All’indomani del voto con il quale Londra ha ufficialmente deciso di divorziare dall’Unione europea, Ue, quanti hanno a cuore il futuro dell’Europa e la continuazione del progetto alla base dell’Unione non possono esimersi dall’individuare un percorso attraverso il quale confinare la Brexit, evitando un pericoloso effetto domino.
Rilanciare per non soccombere Anche se parte del futuro dell’Ue dipenderà dalla gestione del dossier del recesso del Regno Unito - al quale si potrebbe sommare quello sui possibili modelli per inquadrare una nuova eventuale relazione tra Londra e i 27 -, appare più che mai necessaria un’azione di rilancio politico.
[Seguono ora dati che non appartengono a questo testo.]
(** ** Every write ends *)
Section WindowsReturns.
Context (raw : Z -> io_error) (l : limits).

Definition gives_up (o : io_probe) : Prop := is_ok (check_write_conditions l o) = false.

(** An iteration whose own waits end: each of its loops sees the cancellation or
    the deadline at some point, and the kernel ends a cancelled operation. *)
Definition settles (t : overlapped_turn) : Prop :=
  Exists (fun p => gives_up (p_probe p)) (s_poll t) /\
  Exists (fun v => gives_up (v_probe v)) (s_waits t) /\
  Forall (fun v => c_wait (v_reap v) <> None) (s_waits t).

Lemma poll_socket_writable_returns (turns : list wsa_poll_turn) :
  Exists (fun p => gives_up (p_probe p)) turns ->
  exists x, poll_socket_writable raw l turns = Some x.
Proof.
  unfold gives_up; induction 1 as [t turns H|t turns H [[r tr] IH]]; cbn [poll_socket_writable].
  - destruct (check_write_conditions _ _); [done|eauto].
  - rewrite IH; cbn [option_map]; repeat destr_match; eauto.
Qed.

Lemma give_up_on_returns (c : reap) (e : io_error) :
  c_wait c <> None -> exists x, give_up_on c e = Some x.
Proof. unfold give_up_on, cancel_and_reap_socket_write; repeat destr_match; eauto; done. Qed.

Lemma await_send_returns (waits : list wait_answer) :
  Forall (fun v => c_wait (v_reap v) <> None) waits ->
  Exists (fun v => gives_up (v_probe v)) waits -> exists x, await_send raw l waits = Some x.
Proof.
  unfold gives_up; intros Hr; induction 1 as [t waits H|t waits H IH]; cbn [await_send];
    apply Forall_cons in Hr as [Hc Hr].
  - destruct (check_write_conditions _ _); [done|by apply give_up_on_returns].
  - destruct (IH Hr) as [[a tr] ->].
    destruct (check_write_conditions _ _); [|by apply give_up_on_returns].
    destruct (v_wait t); [destruct (hv_result _); eauto| |eauto|].
    all: match goal with |- context [give_up_on ?c ?e] =>
           destruct (give_up_on_returns c e Hc) as [[? ?] ->] end; eauto.
Qed.
(* ===== verification/Features.v ===== *)
(** * Features: the unstable runtime surface of a run
    (src/deno_runtime_adapter.rs).

    [static_feature_names] and the feature set and namespace ids
    [build_main_worker] enables.  Deno's registry of features is a parameter. *)
From S2P Require Import Prelude Errors Options.
Local Open Scope Z_scope.

Definition DEFAULT_RUNTIME_FEATURES : list string := ["kv"; "cron"; "ffi"; "webgpu"; "worker-options"].

Section Features.
(** [deno_features::UNSTABLE_FEATURES]: names and ids. *)
Context (UNSTABLE_FEATURES : list (string * Z)).

Fixpoint names_from (names features : list string) : result (list string) string :=
  match features with
  | [] => Ok names
  | feature :: features =>
      match list_find (fun d => d.1 = feature) UNSTABLE_FEATURES with
      | None => Err feature
      | Some (_, (name, _)) =>
          names_from (if bool_decide (name ∈ names) then names else names ++ [name]) features
      end
  end.

Definition static_feature_names (features : list string) : result (list string) string :=
  names_from [] features.

(** The features [build_main_worker] enables. *)
Definition enabled_features (features : option (list string)) : result (list string) libdeno_error :=
  match features with
  | Some features =>
      let? names := map_err (fun bad => Configuration ("unknown runtime feature: " +:+ bad))
                      (static_feature_names features) in
      Ok (if bool_decide ("worker-options" ∈ names) then names else names ++ ["worker-options"])
  | None => Ok DEFAULT_RUNTIME_FEATURES
  end.

Definition unstable_ids (enabled : list string) : list Z :=
  map snd (filter (fun f => f.1 ∈ enabled) UNSTABLE_FEATURES).

Definition known (feature : string) : Prop := feature ∈ map fst UNSTABLE_FEATURES.

Lemma registry_lookup (feature : string) :
  match list_find (fun d => d.1 = feature) UNSTABLE_FEATURES with
  | Some (_, (name, _)) => name = feature /\ known feature
  | None => ~ known feature
  end.
Proof.
  unfold known; destruct (list_find _ _) as [[i [name id]]|] eqn:H.
  - apply list_find_Some in H as (Hl & Hn & _); simpl in Hn; subst.
    split; [done|]; apply list_elem_of_fmap; exists (feature, id); split; [done|].
    by eapply list_elem_of_lookup_2.
  - apply list_find_None in H; intros (d & -> & Hd)%list_elem_of_fmap.
    by apply (proj1 (Forall_forall _ _) H d Hd).
Qed.

Lemma names_from_spec (features names : list string) : NoDup names ->
  match names_from names features with
  | Ok l => NoDup l /\ Forall known features /\ forall x, x ∈ l <-> x ∈ names \/ x ∈ features
  | Err bad => exists pre post, features = pre ++ bad :: post /\ Forall known pre /\ ~ known bad
  end.
Proof.
  revert names; induction features as [|f features IH]; intros names Hnd; cbn [names_from].
  - split_and!; [done|constructor|]; set_solver.
  - pose proof (registry_lookup f) as Hf.
    destruct (list_find _ _) as [[i [name id]]|]; [|by exists [], features].
    destruct Hf as [-> Hk].
    set (names' := if bool_decide (f ∈ names) then names else names ++ [f]).
    assert (NoDup names' /\ forall x, x ∈ names' <-> x ∈ names \/ x = f) as [Hnd' Hin].
    { subst names'; case_bool_decide; split; [done|set_solver| |set_solver].
      apply NoDup_app; split_and!; [done|set_solver|apply NoDup_singleton]. }
    specialize (IH names' Hnd'); destruct (names_from _ _) as [l|bad].
    + destruct IH as (H1 & H2 & H3); split_and!; [done|by constructor|].
      intros x; rewrite H3, Hin; set_solver.
    + destruct IH as (pre & post & -> & H1 & H2); exists (f :: pre), post.
      split_and!; [done|by constructor|done].
Qed.

(** The runtime surface of a custom feature list: every name is checked against
    the registry and the first unknown one is reported; otherwise exactly the
    requested features are enabled, each once, and [worker-options] always is,
    so a script can never end the host by creating a worker; the namespace ids
    handed to JavaScript are exactly those of the enabled features. *)
Theorem enabled_features_spec (features : list string) :
  match enabled_features (Some features) with
  | Ok names =>
      NoDup names /\ Forall known features /\
      (forall x, x ∈ names <-> x ∈ features \/ x = "worker-options") /\
      (forall id, id ∈ unstable_ids names <->
         exists name, (name, id) ∈ UNSTABLE_FEATURES /\ (name ∈ features \/ name = "worker-options"))
  | Err e =>
      exists pre bad post, features = pre ++ bad :: post /\ Forall known pre /\ ~ known bad /\
        e = Configuration ("unknown runtime feature: " +:+ bad)
  end.
Proof.
  unfold enabled_features, static_feature_names.
  pose proof (names_from_spec features [] (NoDup_nil_2)) as H.
  destruct (names_from _ _) as [l|bad]; simpl.
  - destruct H as (H1 & H2 & H3).
    set (names := if bool_decide _ then _ else _).
    assert (NoDup names /\ forall x, x ∈ names <-> x ∈ features \/ x = "worker-options") as [Hn Hi].
    { subst names; case_bool_decide; split; [done|set_solver| |set_solver].
      apply NoDup_app; split_and!; [done|set_solver|apply NoDup_singleton]. }
    split_and!; [done..|]; intros id; unfold unstable_ids; rewrite list_elem_of_fmap; split.
    + intros ([name id'] & -> & [Hm Hr]%list_elem_of_filter); exists name; split; [done|]; by apply Hi.
    + intros (name & Hr & Hm); exists (name, id); split; [done|]; apply list_elem_of_filter.
      split; [by apply Hi|done].
  - destruct H as (pre & post & -> & H1 & H2); by exists pre, bad, post.
Qed.
End Features.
Certamente, come l’esito referendario in Gran Bretagna ha messo in luce, le condizioni attuali non sono le più feconde per un rilancio: la perdita di attrattività da parte dell’Ue, il deterioramento del demos europeo, l’ascesa di partiti anti-europeisti e le previsioni sempre più fosche per il futuro non costituiscono la base migliore per un rafforzamento dell’integrazione.
Tuttavia, il campanello d’allarme è suonato con vigore; quindi, se si vuole evitare la disgregazione dell’Unione, non si può rimandare oltre ma bisogna agire e farlo con risolutezza e coraggio. Per frenare le dinamiche di rinazionalizzazione che rischiano di frammentare definitivamente l’Ue serve un deciso passo in avanti, una risposta concreta alle domande di una cittadinanza evidentemente in difficoltà e sempre meno fiduciosa nell’impianto comunitario.
Per farlo, occorre partire dalle questioni percepite come più urgenti e problematiche da parte dei cittadini europei e dove l’Ue non è stata capace di proporre soluzioni all’altezza: la disoccupazione e la questione migratoria. Riformare la governance economica dell’Unione, superando finalmente le divergenze dei paesi membri al riguardo, permetterebbe di dotare le istituzioni europee di strumenti validi per fornire risposte efficaci sui due fronti citati.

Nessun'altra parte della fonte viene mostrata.